Your “L’Ecoucheur” collection fulfills not only an aesthetic one, but also an aesthetic one sustainable order: In contrast to the conventional approach in Europe, in which 80 percent of the flax plants are combed, spun, woven and then reimported for final processing in China after the harvest, Pauline Esparon wants to draw attention to the paradox with her work and only relies on it regional production.

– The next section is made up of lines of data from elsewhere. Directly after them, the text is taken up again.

(* ===== verification/Uri.v ===== *)
(** * URI: the data of a URI reference and its textual form

    Model of net/uri/uri.h and of the part of net/uri/uri.cpp that neither
    parses nor merges: the two classes, their accessors, [ToString],
    [Normalize], [Swap] and the percent-coding forwarders.  Parsing is in
    [UriParser], reference resolution in [UriMerge]. *)

From S2P Require Import Prelude CType Percent.

(** ** class UriAuthority *)

Record UriAuthority := mkAuthority {
  a_has_user_info : bool;
  a_has_port : bool;
  a_user_info : bytes;
  a_host : bytes;
  a_port : bytes
}.

#[export] Instance UriAuthority_eq_dec : EqDecision UriAuthority.
Proof. solve_decision. Defined.

Definition new_authority : UriAuthority := mkAuthority false false [] [] [].

Definition Authority_SetUserInfo (value : bytes) (a : UriAuthority) : UriAuthority :=
  mkAuthority true (a_has_port a) value (a_host a) (a_port a).
Definition Authority_ClearUserInfo (a : UriAuthority) : UriAuthority :=
  mkAuthority false (a_has_port a) [] (a_host a) (a_port a).
Definition Authority_SetHost (value : bytes) (a : UriAuthority) : UriAuthority :=
  mkAuthority (a_has_user_info a) (a_has_port a) (a_user_info a) value (a_port a).
Definition Authority_SetPort (value : bytes) (a : UriAuthority) : UriAuthority :=
  mkAuthority (a_has_user_info a) true (a_user_info a) (a_host a) value.
Definition Authority_ClearPort (a : UriAuthority) : UriAuthority :=
  mkAuthority (a_has_user_info a) false (a_user_info a) (a_host a) [].
Definition Authority_Clear (a : UriAuthority) : UriAuthority :=
  Authority_ClearPort (Authority_SetHost [] (Authority_ClearUserInfo a)).
Definition Authority_Swap (a b : UriAuthority) : UriAuthority * UriAuthority :=
  (mkAuthority (a_has_user_info b) (a_has_port b) (a_user_info b) (a_host b) (a_port b),
   mkAuthority (a_has_user_info a) (a_has_port a) (a_user_info a) (a_host a) (a_port a)).

(** ** class URI *)

Record URI := mkURI {
  m_has_authority : bool;
  m_has_query : bool;
  m_has_fragment : bool;
  m_scheme : bytes;
  m_authority : UriAuthority;
  m_path : bytes;
  m_query : bytes;
  m_fragment : bytes
}.

#[export] Instance URI_eq_dec : EqDecision URI.
Proof. solve_decision. Defined.

Definition new_URI : URI := mkURI false false false [] new_authority [] [] [].

Definition SetScheme (v : bytes) (u : URI) : URI :=
  mkURI (m_has_authority u) (m_has_query u) (m_has_fragment u) v
    (m_authority u) (m_path u) (m_query u) (m_fragment u).

(** [m_has_authority = true], with the authority replaced. *)
Definition SetAuthority (a : UriAuthority) (u : URI) : URI :=
  mkURI true (m_has_query u) (m_has_fragment u) (m_scheme u)
    a (m_path u) (m_query u) (m_fragment u).
Definition ClearAuthority (u : URI) : URI :=
  mkURI false (m_has_query u) (m_has_fragment u) (m_scheme u)
    (Authority_Clear (m_authority u)) (m_path u) (m_query u) (m_fragment u).

Definition SetUserInfo (v : bytes) (u : URI) : URI :=
  SetAuthority (Authority_SetUserInfo v (m_authority u)) u.
Definition SetHost (v : bytes) (u : URI) : URI :=
  SetAuthority (Authority_SetHost v (m_authority u)) u.
Definition SetPort (v : bytes) (u : URI) : URI :=
  SetAuthority (Authority_SetPort v (m_authority u)) u.
Definition HasUserInfo (u : URI) : bool := (m_has_authority u && a_has_user_info (m_authority u))%bool.
Definition HasPort (u : URI) : bool := (m_has_authority u && a_has_port (m_authority u))%bool.
Definition Host (u : URI) : bytes := a_host (m_authority u).
Definition UserInfo (u : URI) : bytes := a_user_info (m_authority u).
Definition Port (u : URI) : bytes := a_port (m_authority u).

Definition SetPath (v : bytes) (u : URI) : URI :=
  mkURI (m_has_authority u) (m_has_query u) (m_has_fragment u) (m_scheme u)
    (m_authority u) v (m_query u) (m_fragment u).
Definition SetQuery (v : bytes) (u : URI) : URI :=
  mkURI (m_has_authority u) true (m_has_fragment u) (m_scheme u)
    (m_authority u) (m_path u) v (m_fragment u).
Definition ClearQuery (u : URI) : URI :=
  mkURI (m_has_authority u) false (m_has_fragment u) (m_scheme u)
    (m_authority u) (m_path u) [] (m_fragment u).
Definition SetFragment (v : bytes) (u : URI) : URI :=
  mkURI (m_has_authority u) (m_has_query u) true (m_scheme u)
    (m_authority u) (m_path u) (m_query u) v.
Definition ClearFragment (u : URI) : URI :=
  mkURI (m_has_authority u) (m_has_query u) false (m_scheme u)
    (m_authority u) (m_path u) (m_query u) [].

Definition PathAndQuery (u : URI) : bytes :=
  if m_has_query u then m_path u ++ str "?" ++ m_query u else m_path u.

Definition Clear (u : URI) : URI :=
  ClearFragment (ClearQuery (SetPath [] (ClearAuthority (SetScheme [] u)))).

(** [Swap] exchanges every member. *)
Definition Swap (u v : URI) : URI * URI :=
  let '(a, b) := Authority_Swap (m_authority u) (m_authority v) in
  (mkURI (m_has_authority v) (m_has_query v) (m_has_fragment v) (m_scheme v) a
     (m_path v) (m_query v) (m_fragment v),
   mkURI (m_has_authority u) (m_has_query u) (m_has_fragment u) (m_scheme u) b
     (m_path u) (m_query u) (m_fragment u)).

(** [std::string& URI::ToString(std::string* result) const]: appends to a
    cleared string, component by component. *)
Definition ToString (u : URI) : bytes :=
  let result := [] in
  let result := match m_scheme u with
                | [] => result
                | _ => (result ++ m_scheme u) ++ str ":"
                end in
  let result :=
    if m_has_authority u then
      let result := result ++ str "//" in
      let result := if HasUserInfo u then (result ++ UserInfo u) ++ str "@" else result in
      let result := result ++ Host u in
      if HasPort u then (result ++ str ":") ++ Port u else result
    else result in
  let result := result ++ m_path u in
  let result := if m_has_query u then (result ++ str "?") ++ m_query u else result in
  if m_has_fragment u then (result ++ str "#") ++ m_fragment u else result.

(** [StringLower]: [tolower] on every character; [Normalize] applies it to
    the scheme and the host. *)
Definition StringLower (s : bytes) : bytes := tolower <$> s.

Definition Normalize (u : URI) : bool * URI :=
  let u := SetScheme (StringLower (m_scheme u)) u in
  (true, mkURI (m_has_authority u) (m_has_query u) (m_has_fragment u) (m_scheme u)
           (Authority_SetHost (StringLower (a_host (m_authority u))) (m_authority u))
           (m_path u) (m_query u) (m_fragment u)).

(** The static coding functions forward to [PercentEncoding]. *)
Definition URI_Encode (src : bytes) : bytes := EncodeUriTo src.
Definition URI_EncodeComponent (src : bytes) : bytes := EncodeUriComponentTo src.
Definition URI_Decode (past : Z) (src : bytes) : bool * bytes := DecodeTo past src.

Local know-how in Normandy is to be strengthened in cooperation with local craft businesses.

Raw, archaic, original: innovative design close to nature

The graduate of the Design Academy Eindhoven into a dialogue with forgotten natural materials. Pauline Esparon collects Animal skeletons, Vegetables or stones and lets your imagination off Originality of the materials inspire.

Pauline Esparon
In dialogue with nature: Pauline Esparon is inspired by found objects such as wood, plants and vegetables. (Photo: Jonas Gorgen)

“My work always revolves around the term ‘raw’, a form of archaism.”

Pauline Esparon

In doing so, she tries less to transform things; rather than rediscovering them and theirs Basic state to be preserved before standardization by the industry. She describes her approach as “empirical, intuitive and rustic”: The trained designer with stations in Paris, London and Lausanne joins the Dialogue with the matter and lifts them out of their indolence to a new level of themselves.